First off, I will say that I'm not a great fan of godep, so I'm not looking to advocate for it. That said:

> Godep wants you to mangle with your GOPATH. For example, `godep save` saves revisions of packages currently installed in your GOPATH and `godep restore` downloads packages into your current GOPATH. If you don't have to pollute global GOPATH, you will have to change it. This works for some people, doesn't for others.

Your $GOPATH is a list of directories, not a single directory. This is almost never useful in practice (most people should just use a single directory as their GOPATH). However, for what you're trying to do here, that would be far simpler than introducing a third-party tool, especially one that requires adoption from all project contributors.

> Goop doesn't want you to worry about GOPATH.

The $GOPATH is technically not part of the Go language (spec), but it is a language-wide idiom respected by all build tools. I'd be very nervous about a project that eschews such firm idioms in favor of its own inventions.

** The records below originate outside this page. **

Lemma while_not_ok {A} stop (P : A -> Prop) (I : S -> Prop) (body : A -> BR (option A)) limit a n s r :
  (forall a m s r, (m <= n)%nat -> (r_current r <> EOF -> (m < limit)%nat) -> P a -> I s -> reads m s r ->
    wp E (body a) r (fun x r' => match x with
      | Some a => r_current r <> EOF /\ P a /\ exists m', (m' <= m)%nat /\ (weight r' m' <= m)%nat /\ holds_after I m' r'
      | None => stopped m r' end)) ->
  (r_current r <> EOF -> (n < limit)%nat) -> P a -> I s -> reads n s r ->
  wp E (while_not body stop a) r (fun x r' => match x with Some a => P a /\ holds_after I n r' | None => stopped n r' end).
Proof.
  intros Hbody Hlim Ha Hs Hr. apply wp_bind, wp_gets.
  assert (forall fuel m a s r, (m <= n)%nat -> (weight r m < fuel)%nat -> (r_current r <> EOF -> (m < limit)%nat) -> P a -> I s -> reads m s r ->
    wp E (while_loop body stop fuel a) r (fun x r' => match x with Some a => P a /\ holds_after I m r' | None => stopped m r' end)) as Hloop.
  { induction fuel as [|fuel IH]; [lia|]. intros m a1 s1 r1 Hm Hw Hlm Ha1 Hs1 Hr1. cbn [while_loop]. apply wp_bind, wp_gets.
    destruct (_ =? stop).
    { apply wp_ret. split; [done|]. by destruct Hr1 as [? ? <-]. }
    apply wp_bind.
    eapply wp_mono; [by apply (Hbody a1 m s1)|]. intros [a2|] r2 Hx; [|by apply wp_ret].
    destruct Hx as (Hc & Ha2 & m2 & Hm2 & Hw2 & [Hb2 Hl2 Hs2]). unfold weight in Hw. rewrite (proj2 (Z.eqb_neq _ _) Hc) in Hw.
    eapply wp_mono; [apply (IH m2 a2 (r_sax r2)); [lia|lia| |done|done|by split]|].
    { intros Hne. unfold weight in Hw2. rewrite (proj2 (Z.eqb_neq _ _) Hne) in Hw2. specialize (Hlm Hc). lia. }
    intros [a3|] r3 Hr3; [|eapply stopped_more; [done|lia]]. destruct Hr3 as [? []]. split; [done|]. split; [done|lia|done]. }
  pose proof Hr as [Hb Hl Hsx]. eapply wp_mono; [apply (Hloop _ (length (r_ia r)) a s); [done| | |done|done|by split]|].
  - unfold weight. destruct (_ =? EOF); lia.
  - intros Hne. specialize (Hlim Hne). lia.
  - intros [a3|] r3 Hr3; [|by eapply stopped_more]. destruct Hr3 as [? []]. split; [done|]. split; [done|lia|done].
Qed.

Lemma all_rounds_ok (m : BR (option unit)) I n r :
  wp E m r (fun x r' => match x with Some _ => True /\ holds_after I n r' | None => stopped n r' end) ->
  wp E (all_rounds m) r (valued I n).
Proof.
  intros Hm. apply wp_bind. eapply wp_mono; [exact Hm|]. intros [[]|] r' Hx; apply wp_ret; [by destruct Hx|exact Hx].
Qed.

Lemma for_times_ok (body : BR bool) I len n s r :
  (forall m s r, (m <= n)%nat -> I s -> reads m s r -> wp E body r (valued I m)) -> I s -> reads n s r ->
  wp E (all_rounds (for_loop (once body) len tt)) r (valued I n).
Proof.
  intros Hbody Hs Hr. apply all_rounds_ok, (for_loop_ok (fun _ => True) I _ _ _ n s); [|done..].
  intros [] m s1 r1 Hm _ Hs1 Hr1. apply wp_bind. eapply wp_mono; [by apply (Hbody m s1)|]. by intros [] r2 Hx; apply wp_ret.
Qed.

> Your $GOPATH is a list of directories, not a single directory. This is almost never useful in practice (most people should just use a single directory as their GOPATH).

I disagree. I use and recommend a 2 directory GOPATH setup. The first path being the one where all 'go get' packages are installed and the second being where you put your packages. I've found keeping these separated makes long term management easier.


Why? "my code" is in $GOPATH/src/github.com/natefinch/ ... all code that is not "my code" is in other directories. Why bother having to switch over to some other gopath to get there?

Go import directories, are, by definition, unique. My work code is under github.com/juju/. Why should I put labix.org/v2/mgo under some other root path? They're unique directories either way.


Goop still sets and uses GOPATH (whenever you `goop exec` or `goop go` for example), it just eliminates the need for you to set it per directory/project that you are working on.


I think there is a little bit of confusion in this discussion about changing GOPATH as in changing the value of the env var vs changing the content of the directory tree pointed by the env var.